«¿Sabes por qué el ejército no quería que te quedaras aquí, con el paciente inglés?»

«¿Un matrimonio desconcertante? ¿Mi complejo de Electra?» Le sonrió.

«¿Cómo está ese hombre?»

«Sigue nervioso por lo del perro.»

«Dile que lo traje yo.»

«Tampoco está seguro de que tú vayas a quedarte aquí. Cree que podrías marcharte con la vajilla.»

«¿Crees que le gustaría tomar un poco de vino? Hoy he conseguido agenciarme una botella.»

«¿Dónde?»

«¿La quieres o no?»

«Vamos a tomárnosla ahora. Olvidémonos de él.»

«¡Ah, el gran paso!»

«Nada de gran paso. Me hace mucha falta una bebida de verdad.»

«Veinte años de edad. Cuando yo tenía veinte años…»

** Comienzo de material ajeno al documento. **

Definition sample_tls_object_calls : list TlsFfiCall :=
  [TlsShared (FfiRestore [1]); TlsFfiConnect; TlsShared (FfiRestore [1]); TlsShared (FfiTick 9);
   TlsFfiTakeSocketData; TlsFfiSocketData [1; 2; 3; 4]; TlsShared (FfiTick 11);
   TlsShared (FfiPublish (str "a/b") [1; 2] 1 None); TlsShared (FfiTick 12); TlsFfiSocketData [5];
   TlsShared FfiTakeEvents; TlsFfiConnectionLost; TlsFfiReset; TlsFfiConnectChecked;
   TlsShared (FfiTick 14)].
Definition sample_tls_object : result MqttErrorFFI (TlsMqttEngineFFI Timestamp) :=
  tls_ffi_new_with_runtime_options sample_object_options sample_object_runtime sample_tls_options
    (str "broker").

Lemma tls_ffi_never_panics_witness :
  ∃ self self', sample_tls_object = Ok self ∧ run_tls_ffi sample_tls_object_calls self = Ok ((), self') ∧
    engine_inv (core self') ∧ ffi_snapshot_session self' ≠ Panic ∧
    encoded_packets (tls_plaintext (tq_tls_connection (fo_engine self'))
                     ++ tq_outgoing_plaintext (fo_engine self')).
Proof.
  assert (Hf : tls_client_config sample_tls_options ≠ Panic) by (by vm_compute).
  destruct (tls_ffi_never_panics sample_object_options sample_object_runtime sample_tls_options (str "broker")
    sample_object_options_wf sample_object_runtime_wf Hf) as [_ Hrun].
  eexists. destruct (Hrun _ sample_tls_object_calls eq_refl) as (self' & Hcalls).
  - reflexivity.
  - reflexivity.
  - unfold sample_tls_object_calls.
    repeat (apply Forall_cons_2; [simpl; unfold wf_str, is_u8; first [done|repeat split; try done; try u8s_lit; simpl; lia]|]).
    apply Forall_nil_2.
  - vm_compute. done.
  - exists self'. split; [reflexivity|]. exact Hcalls.
Defined.
Record Pb3Publish : Type := {
  pb3p_topic : bytes;
  pb3p_message_id : Z;
  pb3p_qos : Z;
  pb3p_retain : bool;
  pb3p_dup : bool;
  pb3p_payload : bytes;
}.

(** [Puback], [Pubrec], [Pubrel], [Pubcomp] and [Unsuback]. *)
Record Pb3PacketIdAck : Type := { pb3a_message_id : Z }.

Record Pb3TopicSubscription : Type := {
  pb3t_topic_filter : bytes;
  pb3t_qos : Z;
}.

Record Pb3Subscribe : Type := {
  pb3s_message_id : Z;
  pb3s_subscriptions : list Pb3TopicSubscription;
}.

Record Pb3Suback : Type := {
  pb3sa_message_id : Z;
  pb3sa_return_codes : list Z;
}.

Record Pb3Unsubscribe : Type := {
  pb3u_message_id : Z;
  pb3u_topic_filters : list bytes;
}.

Inductive Pb3Packet : Type :=
  | Pb3ConnectPacket (p : Pb3Connect)
  | Pb3ConnackPacket (p : Pb3Connack)
  | Pb3PublishPacket (p : Pb3Publish)
  | Pb3PubackPacket (p : Pb3PacketIdAck)
  | Pb3PubrecPacket (p : Pb3PacketIdAck)
  | Pb3PubrelPacket (p : Pb3PacketIdAck)
  | Pb3PubcompPacket (p : Pb3PacketIdAck)
  | Pb3SubscribePacket (p : Pb3Subscribe)
  | Pb3SubackPacket (p : Pb3Suback)
  | Pb3UnsubscribePacket (p : Pb3Unsubscribe)
  | Pb3UnsubackPacket (p : Pb3PacketIdAck)
  | Pb3PingreqPacket
  | Pb3PingrespPacket
  | Pb3DisconnectPacket.

Record Pb3MqttPacket : Type := { pb3_packet : option Pb3Packet }.

(** ** [mqtt.proto] *)
Inductive ControlType : Type := Establishv3 | Establishv5 | Terminate | Heartbeat.

Definition ControlType_as_i32 (c : ControlType) : Z :=
  match c with Establishv3 => 0 | Establishv5 => 1 | Terminate => 2 | Heartbeat => 3 end.

Inductive MessageDirection : Type := ClientToBroker | BrokerToClient.

Definition MessageDirection_as_i32 (d : MessageDirection) : Z :=
  match d with ClientToBroker => 0 | BrokerToClient => 1 end.

Record SessionControl : Type := {
  ctl_control_type : Z;
  ctl_client_id : bytes;
}.

Inductive StreamPayload : Type :=
  | MqttV3Packet (p : Pb3MqttPacket)
  | MqttV5Packet (p : Pb5MqttPacket)
  | SessionControlPayload (c : SessionControl).

Record MqttStreamMessage : Type := {
  sm_sequence_id : Z;
  sm_direction : Z;
  sm_payload : option StreamPayload;
}.

(** ** Properties *)

(** [r.ok()] *)
Definition result_ok {E A} (r : result E A) : option A :=
  match r with Ok x => Some x | _ => None end.

(** The trait [TryInto] of the two property conversions; its error type is [()]. *)
Class TryInto (A B : Type) : Type := try_into : A → result () B.
(* ===== verification/Proxy.v ===== *)
(** * The gRPC proxies

    Models the packet handling of [src/mqtt_grpc_duality/src/bin/r-proxy.rs], which faces the
    MQTT clients, and of [src/mqtt_grpc_duality/src/bin/s-proxy.rs], which faces the broker.
    Sockets, gRPC streams and channels are the sequence of what they deliver: [wait_for_mqtt_connect]
    takes the script of its reads, the two forwarding loops one event per round of their
    [select!], in any order; what a proxy sends or writes is collected in its state, which also
    has the script of what each further send into a channel and each further write to a socket
    does ([cn_sends], [cn_writes], [bc_sends], [bc_writes]).  A channel that is full only delays
    its sender.  The channels from the relay to its broker loops are taken to have their
    receiver ([forward_to_broker]); where one is gone the code logs the failure and drops the
    packet.

    Proves that the two proxies together hand the broker the bytes the client sent and the
    client the bytes the broker sent, however both are cut, as long as no send or write fails;
    that nothing a client or the broker sends and no failing send or write makes a forwarding
    loop panic, except a packet that cannot be encoded at the s-proxy ([proxy_defects]); and how
    the r-proxy finds the CONNECT. *)
From S2P Require Import Prelude BaseData TopicFilter Validation Properties Packets Framing.
From S2P Require Import AckCodec ControlCodec PublishCodec SubscribeCodec ConnectCodec Codec.
From S2P Require Import Stream Leveled Grpc.

(** [stream.read_buf(parser.buffer_mut())]: the bytes read are appended to the buffer. *)
Definition read_buf (parser : MqttParser) (data : bytes) : res MqttParser :=
  parser ← MqttParser_buffer_mut parser;
  Ok (with_buffer parser (mp_buffer parser ++ data) (mp_read_offset parser)).

(** [fetch_add] wraps around. *)
Definition fetch_add_u64 (n : Z) : Z := (n + 1) mod (u64_MAX + 1).

(** [tx.send(..).await] into a channel: the next entry of the script says whether the receiver
    is still there; it is, when the script is over. *)
Definition channel_send (sends : list bool) : bool * list bool := (default true (head sends), tail sends).

(** [write_all(..).await]: the next entry of the script is [None] for a write that succeeds and
    [Some n] for one that fails after [n] bytes; writes succeed when the script is over.  The
    answer is what was written, whether the write succeeded, and the rest of the script. *)
Definition socket_write_all (writes : list (option nat)) (data : bytes)
    : bytes * bool * list (option nat) :=
  match mjoin (head writes) with
  | None => (data, true, tail writes)
  | Some n => (take n data, false, tail writes)
  end.

(** ** r-proxy: the CONNECT

    A [tonic::Status] is its code and its message. *)
Inductive Status : Type :=
  | StatusInternal (message : string)
  | StatusUnavailable (message : string)
  | StatusInvalidArgument (message : string).
Definition _fallback_extraction (tier : string) : ResultDict.t :=
  {| ResultDict.success := Some true;
     ResultDict.error := None;
     ResultDict.error_type := None;
     ResultDict.extraction_method := Some ("fallback_" ++ tier);
     ResultDict.processing_tier := None;
     ResultDict.filing_id := None;
     ResultDict.fund_metadata := Some [];
     ResultDict.sections := Some [];
     ResultDict.tables := Some [];
     ResultDict.table_count := Some 0;
     ResultDict.section_count := Some 0;
     ResultDict.xbrl_facts_count := Some 0;
     ResultDict.parser_name := Some "fallback" |}.

(** The dictionary of the [except Exception] clause of
    [parse_filing_content] (lines 89-99). *)
Definition integration_error (e : exn) : ResultDict.t :=
  {| ResultDict.success := Some false;
     ResultDict.error := Some ("Parser integration error: " ++ exn_msg e);
     ResultDict.error_type := Some "parser_integration";
     ResultDict.extraction_method := Some "parser_integration_failed";
     ResultDict.processing_tier := None;
     ResultDict.filing_id := None;
     ResultDict.fund_metadata := None;
     ResultDict.sections := None;
     ResultDict.tables := None;
     ResultDict.table_count := None;
     ResultDict.section_count := None;
     ResultDict.xbrl_facts_count := None;
     ResultDict.parser_name := None |}.

Definition parse_filing_content (libs : Libs) (self : t) (content : string)
  (tier : string) : ResultDict.t :=
  match filing_parser self with
  | None => _fallback_extraction tier
  | Some parser =>
      try_except
        (parsing_result <- FilingParser.parse libs parser content ;;
         _convert_to_legacy_format parsing_result tier)
        integration_error
  end.

End ParserManager.

(* ===================================================================== *)
(** * storage/database.py: DatabaseManager *)
(* ===================================================================== *)

Module DatabaseManager.
Local Open Scope py_scope.

(** The keys of a [filing_meta] dictionary that the processor reads. *)
Record filing_meta : Type := {
  meta_accession_number : option string;
  meta_cik : option string;
  meta_company_name : option string;
  meta_file_size_mb : option pyfloat;
  meta_filing_html_url : option string
}.

Definition by_accession (accession : string) (f : Filing.t) : bool :=
  Filing.accession_number f =? accession.

Definition by_id (filing_id : Z) (f : Filing.t) : bool :=
  (Filing.id f =? filing_id)%Z.

Definition or_else {A : Type} (o : option A) (d : A) : A :=
  match o with
  | Some a => a
  | None => d
  end.
Lemma upsample_ok h w (coarse out : raster) :
  rect h w out → rect (slice2_len 0 h) (slice2_len 0 w) coarse →
  upsample coarse out = Ok (tabulate (h, w) (λ r c, get coarse (r / 2) (c / 2))).
Proof.
  intros Hout Hco. destruct h as [|h].
  { apply rect_0_inv in Hout, Hco. by subst. }
  assert (Hh : 0 < S h) by lia. revert Hh Hout Hco. generalize (S h). clear h.
  intros h Hh Hout Hco.
  assert (Hs0 : rect (slice2_len 1 h) (slice2_len 0 w)
                  (if h mod 2 =? 1 then drop_last coarse else coarse)).
  { unfold slice2_len in *. replace (h + 1 - 1) with h by lia.
    rewrite <- (sliced_rows h).
    destruct (h mod 2 =? 1); [by apply rect_drop_last | done]. }
  assert (Hs1 : rect (slice2_len 0 h) (slice2_len 1 w)
                  (if w mod 2 =? 1 then drop_last <$> coarse else coarse)).
  { unfold slice2_len in *. replace (w + 1 - 1) with w by lia.
    rewrite <- (sliced_rows w).
    destruct (w mod 2 =? 1); [by apply rect_drop_last_cols | done]. }
  assert (Hs01 : rect (slice2_len 1 h) (slice2_len 1 w)
                  (if h mod 2 =? 1
                   then drop_last (if w mod 2 =? 1 then drop_last <$> coarse else coarse)
                   else (if w mod 2 =? 1 then drop_last <$> coarse else coarse))).
  { revert Hs1. generalize (if w mod 2 =? 1 then drop_last <$> coarse else coarse).
    intros b Hb. unfold slice2_len in *. replace (h + 1 - 1) with h by lia.
    rewrite <- (sliced_rows h).
    destruct (h mod 2 =? 1); [by apply rect_drop_last | done]. }
  unfold upsample. rewrite (rect_shape h w out) by done. cbn [fst snd].
  rewrite (setitem2_ok h w) by done. cbn [mbind result_bind].
  rewrite (setitem2_ok h w) by (done || apply rect_tabulate). cbn [mbind result_bind].
  rewrite (setitem2_ok h w) by (done || apply rect_tabulate). cbn [mbind result_bind].
  rewrite (setitem2_ok h w) by (done || apply rect_tabulate).
  f_equal. apply tabulate_ext. intros r c Hr Hc.
  rewrite !get_tabulate by done.
  pose proof (rect_length _ _ _ Hco) as Hlen. unfold slice2_len in Hlen.
  destruct (mod2_cases r) as [Er|Er], (mod2_cases c) as [Ec|Ec];
    rewrite Er, Ec; cbn [Nat.eqb andb]; try done.
  - (* even row, odd column *)
    pose proof (half_lt_odd _ _ Hc Ec).
    destruct (Nat.eqb_spec (w mod 2) 1); [|done].
    eapply get_drop_last_cols; [exact Hco | by apply half_lt_even |].
    unfold slice2_len. pose proof (sliced_rows w) as Hsl.
    rewrite (proj2 (Nat.eqb_eq _ _) e) in Hsl. lia.
  - (* odd row, even column *)
    pose proof (half_lt_odd _ _ Hr Er).
    destruct (Nat.eqb_spec (h mod 2) 1); [|done].
    apply get_drop_last. rewrite Hlen. pose proof (sliced_rows h) as Hsl.
    rewrite (proj2 (Nat.eqb_eq _ _) e) in Hsl. lia.
  - (* odd row, odd column *)
    pose proof (half_lt_odd _ _ Hr Er) as Hr2.
    pose proof (half_lt_odd _ _ Hc Ec) as Hc2.
    assert (Hcols : get (if w mod 2 =? 1 then drop_last <$> coarse else coarse)
                      (r / 2) (c / 2) = get coarse (r / 2) (c / 2)).
    { destruct (Nat.eqb_spec (w mod 2) 1); [|done].
      eapply get_drop_last_cols; [exact Hco | |].
      - unfold slice2_len. pose proof (sliced_rows h) as Hsl.
        destruct (h mod 2 =? 1); lia.
      - unfold slice2_len. pose proof (sliced_rows w) as Hsl.
        rewrite (proj2 (Nat.eqb_eq _ _) e) in Hsl. lia. }
    destruct (Nat.eqb_spec (h mod 2) 1); [|done].
    rewrite get_drop_last; [done|].
    rewrite (rect_length _ _ _ Hs1). unfold slice2_len.
    pose proof (sliced_rows h) as Hsl.
    rewrite (proj2 (Nat.eqb_eq _ _) e) in Hsl. lia.
Qed.

(** ** The box filter *)

Lemma rect_uniform_filter1d_axis0 h w (a : raster) :
  rect h w a → rect h w (uniform_filter1d_axis0 a).
Proof. unfold uniform_filter1d_axis0. eauto with rect. Qed.

Lemma rect_uniform_filter1d_axis1 h w (a : raster) :
  rect h w a → rect h w (uniform_filter1d_axis1 a).
Proof. unfold uniform_filter1d_axis1. eauto with rect. Qed.

Lemma rect_uniform_filter h w (a : raster) :
  rect h w a → rect h w (uniform_filter a).
Proof.
  intros Ha. by apply rect_uniform_filter1d_axis1, rect_uniform_filter1d_axis0.
Qed.

Lemma prev_index_lt n i : i < n → prev_index i < n.
Proof. unfold prev_index. lia. Qed.

Lemma next_index_lt n i : i < n → next_index n i < n.
Proof. unfold next_index. lia. Qed.

Lemma get_uniform_filter h w (a : raster) r c :
  rect h w a → r < h → c < w →
  get (uniform_filter a) r c =
  (let col c' := ((get a (prev_index r) c' + get a r c'
                   + get a (next_index h r) c') / Qc_of_Z 3)%Qc in
   (col (prev_index c) + col c + col (next_index w c)) / Qc_of_Z 3)%Qc.
Proof.
  intros Ha Hr Hc. assert (Hh : 0 < h) by lia.
  pose proof (rect_uniform_filter1d_axis0 _ _ _ Ha) as Ha0.
  unfold uniform_filter, uniform_filter1d_axis1.
  rewrite (rect_shape h w _ Ha0 Hh). cbn [fst snd].
  rewrite get_tabulate by done.
  unfold uniform_filter1d_axis0. rewrite (rect_shape h w _ Ha Hh). cbn [fst snd].
  rewrite !get_tabulate by (done || by apply prev_index_lt || by apply next_index_lt).
  done.
Qed.

Lemma Qc_of_Z_9 : Qc_of_Z 9 = (Qc_of_Z 3 * Qc_of_Z 3)%Qc.
Proof. by apply Qc_is_canon. Qed.

Lemma Qc_of_Z_3_neq_0 : Qc_of_Z 3 ≠ 0%Qc.
Proof. done. Qed.

Lemma mean3_mean3 (a b c d e f g h i : Qc) :
  (((a + b + c) / Qc_of_Z 3 + (d + e + f) / Qc_of_Z 3 + (g + h + i) / Qc_of_Z 3)
     / Qc_of_Z 3)%Qc
  = ((a + (d + (g + (b + (e + (h + (c + (f + (i + 0))))))))) / Qc_of_Z 9)%Qc.
Proof.
  rewrite Qc_of_Z_9. pose proof Qc_of_Z_3_neq_0.
  generalize dependent (Qc_of_Z 3). intros t Ht. field. done.
Qed.


Lemma clamp_index_prev n i : i < n → Spec.clamp_index n (Z.of_nat i + -1) = prev_index i.
Proof. unfold Spec.clamp_index, prev_index. lia. Qed.

Lemma clamp_index_same n i : i < n → Spec.clamp_index n (Z.of_nat i + 0) = i.
Proof. unfold Spec.clamp_index. lia. Qed.

Lemma clamp_index_next n i : i < n → Spec.clamp_index n (Z.of_nat i + 1) = next_index n i.
Proof. unfold Spec.clamp_index, next_index. lia. Qed.

Lemma uniform_filter_box_average h w (a : raster) :
  rect h w a → uniform_filter a = Spec.box_average a.
Proof.
  intros Ha. symmetry.
  apply (tabulate_shape_eq h w); [done | by apply rect_uniform_filter |].
  intros r c Hr Hc. rewrite (rect_shape h w a) by (done || lia).
  rewrite (get_uniform_filter h w) by done. cbn [fst snd].
  cbv [Spec.window3 mbind list_bind mret list_ret fmap list_fmap foldr app].
  cbn [fst snd].
  rewrite !(clamp_index_prev _ _ Hr), !(clamp_index_same _ _ Hr),
    !(clamp_index_next _ _ Hr), !(clamp_index_prev _ _ Hc),
    !(clamp_index_same _ _ Hc), !(clamp_index_next _ _ Hc).
  cbv zeta. symmetry. apply mean3_mean3.
Qed.

(** ** The relaxation engine *)

Lemma clamp_zip_with h w (d dsm : raster) :
  rect h w d → rect h w dsm →
  zip_with (zip_with Qcmin) d dsm = Spec.clamp d dsm.
Proof.
  intros Hd Hdsm. symmetry.
  apply (tabulate_shape_eq h w); [done | by apply rect_zip_with |].
  intros r c Hr Hc. symmetry. by apply (get_zip_with h w).
Qed.

Lemma lift_iadd h w (d : raster) step :
  rect h w d → iadd d step = Spec.lift d step.
Proof.
  intros Hd. symmetry.
  apply (tabulate_shape_eq h w); [done | by apply rect_iadd |].
  intros r c Hr Hc. symmetry. by apply (get_iadd _ _ _ _ h w).
Qed.

Lemma rect_clamp h w (d dsm : raster) :
  rect h w d → rect h w dsm → rect h w (Spec.clamp d dsm).
Proof.
  intros Hd Hdsm. rewrite <- (clamp_zip_with h w) by done. by apply rect_zip_with.
Qed.

Lemma rect_lift h w (d : raster) step : rect h w d → rect h w (Spec.lift d step).
Proof. intros Hd. rewrite <- (lift_iadd h w) by done. by apply rect_iadd. Qed.

Lemma rect_relax h w (d dsm : raster) :
  rect h w d → rect h w dsm → rect h w (Spec.relax dsm d).
Proof.
  intros Hd Hdsm. unfold Spec.relax.
  rewrite <- (uniform_filter_box_average h w) by by apply rect_clamp.
  by apply rect_uniform_filter, rect_clamp.
Qed.

Lemma rect_iter h w (g : raster → raster) n (d : raster) :
  (∀ d, rect h w d → rect h w (g d)) → rect h w d → rect h w (Nat.iter n g d).
Proof. intros Hg Hd. induction n as [|n IH]; simpl; auto. Qed.

(** A loop over a binding.  Its body computes [g] on the bound array and
    binds the result as a new array; before that, the array the caller
    passed has received [k] of its content if the name still referred to
    it. *)
Lemma repeatM_binding h w (f : binding → result binding)
    (g k : raster → raster) n :
  (∀ b, rect h w (loc b) →
        ∃ b', f b = Ok b' ∧ rect h w (loc b') ∧ loc b' = g (loc b)
              ∧ aliased b' = false
              ∧ arg b' = if aliased b then k (loc b) else arg b) →
  ∀ b, rect h w (loc b) →
       ∃ b', repeatM n f b = Ok b' ∧ rect h w (loc b')
             ∧ loc b' = Nat.iter n g (loc b)
             ∧ match n with
               | O => b' = b
               | S _ => aliased b' = false
                        ∧ arg b' = if aliased b then k (loc b) else arg b
               end.
Proof.
  intros Hf. induction n as [|n IH]; intros b Hb.
  - exists b. by split_and!.
  - destruct (Hf b Hb) as (b1 & E1 & Hb1 & L1 & A1 & R1).
    destruct (IH b1 Hb1) as (b2 & E2 & Hb2 & L2 & I2).
    exists b2. cbn [repeatM]. rewrite E1. cbn [mbind result_bind].
    split_and!; try done.
    + rewrite L2, L1. symmetry. apply Nat.iter_succ_r.
    + destruct n; [by subst b2 | by rewrite (proj1 I2)].
    + destruct n; [by subst b2|]. destruct I2 as [_ ->]. by rewrite A1.
Qed.

(** The loops of [drape_cloth] under a ceiling [dsm] that numpy stretches
    to [dsm'], an array of the shape of the DTM. *)
Section relaxation.
Variables (h w : nat) (dsm dsm' : raster).
Hypothesis ceiling_rect : rect h w dsm'.
Hypothesis ceiling_min : ∀ a : raster,
  rect h w a → minimum_out a dsm = Ok (zip_with (zip_with Qcmin) a dsm').

Lemma drape_inner_ok b :
  rect h w (loc b) →
  ∃ b', drape_inner dsm b = Ok b' ∧ rect h w (loc b')
        ∧ loc b' = Spec.relax dsm' (loc b)
        ∧ aliased b' = false
        ∧ arg b' = if aliased b then Spec.clamp (loc b) dsm' else arg b.
Proof.
  intros Hb. unfold drape_inner.
  rewrite ceiling_min by done. cbn [mbind result_bind].
  eexists. split; [reflexivity|]. cbn [loc arg aliased rebind store].
  rewrite (clamp_zip_with h w) by done.
  rewrite (uniform_filter_box_average h w) by by apply rect_clamp.
  split_and!; try done. exact (rect_relax h w (loc b) dsm' Hb ceiling_rect).
Qed.

Lemma drape_outer_ok step b :
  rect h w (loc b) →
  ∃ b', drape_outer dsm step b = Ok b' ∧ rect h w (loc b')
        ∧ loc b' = Nat.iter 10 (Spec.relax dsm') (Spec.lift (loc b) step)
        ∧ aliased b' = false
        ∧ arg b' = if aliased b
                   then Spec.clamp (Spec.lift (loc b) step) dsm' else arg b.
Proof.
  intros Hb. unfold drape_outer.
  destruct (repeatM_binding h w (drape_inner dsm) (Spec.relax dsm')
              (λ d, Spec.clamp d dsm') 10
              drape_inner_ok (store b (iadd (loc b) step)))
    as (b' & E & Hb' & L & A & R).
  { cbn [loc store]. by apply rect_iadd. }
  exists b'. cbn [loc arg aliased store] in L, R.
  rewrite (lift_iadd h w) in L, R by done.
  split_and!; try done. rewrite R. by destruct (aliased b).
Qed.

(** What [drape_cloth] returns, and what it leaves in the array it was
    given: the first lift and clamp are made in place, the first filter
    binds a new array. *)
Lemma drape_cloth_stretched dtm step num_iter :
  rect h w dtm →
  drape_cloth dtm dsm step num_iter
  = Ok (match num_iter with
        | O => Spec.clamp dtm dsm'
        | S _ => Spec.clamp (Spec.lift dtm step) dsm'
        end,
        Spec.drape dtm dsm' step num_iter).
Proof.
  intros Hdtm. unfold drape_cloth.
  destruct (repeatM_binding h w (drape_outer dsm step)
              (λ d, Nat.iter 10 (Spec.relax dsm') (Spec.lift d step))
              (λ d, Spec.clamp (Spec.lift d step) dsm') num_iter
              (drape_outer_ok step) (Binding dtm dtm true))
    as (b & E & Hb & L & I); [done|].
  rewrite E. cbn [mbind result_bind].
  rewrite ceiling_min by done. cbn [mbind result_bind].
  rewrite (clamp_zip_with h w) by done. unfold Spec.drape.
  cbn [loc arg aliased store] in *. rewrite <- L.
  destruct num_iter as [|n].
  - by subst b.
  - destruct I as [-> ->]. done.
Qed.
End relaxation.

Lemma drape_cloth_same h w (dtm dsm : raster) step num_iter :
  rect h w dtm → rect h w dsm →
  drape_cloth dtm dsm step num_iter
  = Ok (match num_iter with
        | O => Spec.clamp dtm dsm
        | S _ => Spec.clamp (Spec.lift dtm step) dsm
        end,
        Spec.drape dtm dsm step num_iter).
Proof.
  intros Hdtm Hdsm. apply (drape_cloth_stretched h w dsm dsm); [done| |done].
  intros a Ha. by apply (minimum_out_same h w).
Qed.

Lemma drape_cloth_ok h w (dtm dsm : raster) step num_iter :
  rect h w dtm → rect h w dsm →
  ∃ buf, drape_cloth dtm dsm step num_iter
         = Ok (buf, Spec.drape dtm dsm step num_iter).
Proof.
  intros Hdtm Hdsm. eexists. by apply (drape_cloth_same h w).
Qed.

Lemma rect_drape h w (dtm dsm : raster) step n :
  rect h w dtm → rect h w dsm → rect h w (Spec.drape dtm dsm step n).
Proof.
  intros Hdtm Hdsm. unfold Spec.drape. apply rect_clamp; [|done].
  apply rect_iter; [|done]. intros d Hd.
  apply rect_iter; [|by apply rect_lift]. intros d' Hd'. by apply rect_relax.
Qed.

(** ** The multiscale driver *)

Lemma recursive_fit_dtm_base (dtm dsm : raster) step level :
  min_dim dtm ≤ 100 →
  recursive_fit_dtm dtm dsm step level
  = (d ← drape_cloth dtm dsm step 100; Ok (d.1, d.2, level)).
Proof.
  intros Hle. rewrite recursive_fit_dtm_equation_1.
  destruct (le_lt_dec (min_dim dtm) 100) as [?|?]; [reflexivity | lia].
Qed.
(** A startup where the provider lists [available] and building the
    handle raises. *)
Definition failing_constructor (available : list string) : startup :=
  {| env_GOOGLE_API_KEY := Some "key";
     env_GEMINI_API_KEY := None;
     configure := fun _ => Return ();
     list_models := Return available;
     new_model := fun _ => Raise (ProviderError "invalid model name") |}.

(** What the script finds with [key] as [GOOGLE_API_KEY] and a provider
    that lists [three_models]. *)
Definition script_world (key : option string) : CheckModels.world :=
  {| CheckModels.env_GOOGLE_API_KEY := key;
     CheckModels.configure := fun _ => Return ();
     CheckModels.list_models := three_models |}.

(** A request in interview mode. *)
Definition interview_request : ChatRequest.t :=
  ChatRequest.new "I am ready" (Some "interview") (Some "s1").

(** A provider that lists one model whose name is written in mixed
    case. *)
Definition mixed_case_state : state :=
  bootstrap (sample_startup ["models/GeMiNi-Pro"]).

(** A source that numbers its identifiers. *)
Definition counting_source : uuid_source :=
  {| nth_uuid := fun n => "session-" +:+ pretty n;
     nth_uuid_fresh := fun i j H =>
       pretty_nat_inj i j (f_equal (Str.skip 8) H) |}.

(** A provider that answers [text] to every call. *)
Definition always (text : string) : provider := fun _ _ _ => Return text.

(** A request without a session id. *)
Definition no_id_request : ChatRequest.t := ChatRequest.new "Hello" None None.

(** ** The bounded history *)

Section History.
Context {A : Type}.
Implicit Types l k : list A.

Lemma last_n_length n l : length (last_n n l) = min n (length l).
Proof. unfold last_n. rewrite length_drop. lia. Qed.

Lemma last_n_short n l : length l <= n -> last_n n l = l.
Proof.
  intros H. unfold last_n.
  replace (length l - n) with 0 by lia. reflexivity.
Qed.

Lemma last_n_suffix n l : last_n n l `suffix_of` l.
Proof. apply suffix_drop. Qed.
Lemma substring_middle (a b c : string) :
  substring (String.length a) (String.length b) (a +:+ b +:+ c) = b.
Proof.
  induction a as [|x a IH]; [exact (substring_prefix b c)|]. rewrite append_cons. simpl. exact IH.
Qed.

Lemma substring_captures (t : list piece) :
  forall x,
    map (fun be => substring (fst be) (snd be - fst be) (x +:+ render t))
        (captures t (String.length x))
    = capturedFields t.
Proof.
  induction t as [|[l|c|f|f|] t IH]; intros x; cbn [render captures capturedFields map].
  - reflexivity.
  - rewrite <- length_append, <- append_assoc. apply IH.
  - replace (S (String.length x)) with (String.length (x +:+ String c "")).
    + replace (x +:+ String c (render t)) with ((x +:+ String c "") +:+ render t); [apply IH|].
      now rewrite append_assoc.
    + rewrite length_append. simpl. lia.
  - rewrite <- length_append, <- append_assoc. apply IH.
  - f_equal.
    + cbn [fst snd]. replace (_ + _ - _) with (String.length f) by lia.
      apply substring_middle.
    + rewrite <- length_append, <- append_assoc. apply IH.
  - apply IH.
Qed.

«Sí, sí, ¿por qué no te agencias un gramófono un día? Por cierto, creo que eso se llama saqueo.»

«Mi país me enseñó todo eso. Es lo que hice por él durante la guerra.»

Entró en la casa por la capilla bombardeada.

Hana se irguió, un poco mareada, le costaba conservar el equilibrio. «Y mira lo que te hizo», se dijo.

Durante la guerra apenas hablaba, ni siquiera con aquellos con los que trabajaba más estrechamente. Necesitaba a un tío, a un miembro de la familia. Necesitaba al padre del niño, mientras esperaba a emborracharse por primera vez en varios años, mientras en el piso superior un hombre quemado se había sumido en sus cuatro horas de sueño y un antiguo amigo de su padre estaba ahora desvalijándole el botiquín, rompiendo la punta de la ampolla de cristal, ciñéndose un cordón al brazo e inyectándose la morfina rápidamente, en el tiempo que tardaba en darse la vuelta.


Por la noche, en las montañas que los rodeaban, incluso a las diez, sólo la tierra estaba obscura. Un cielo gris claro y colinas verdes.

«Estaba harta de pasar hambre, de no inspirar otra cosa que deseo carnal. Conque me retiré: de las citas, los paseos en jeep, los amoríos. Los últimos bailes antes de que murieran… me consideraban una esnob.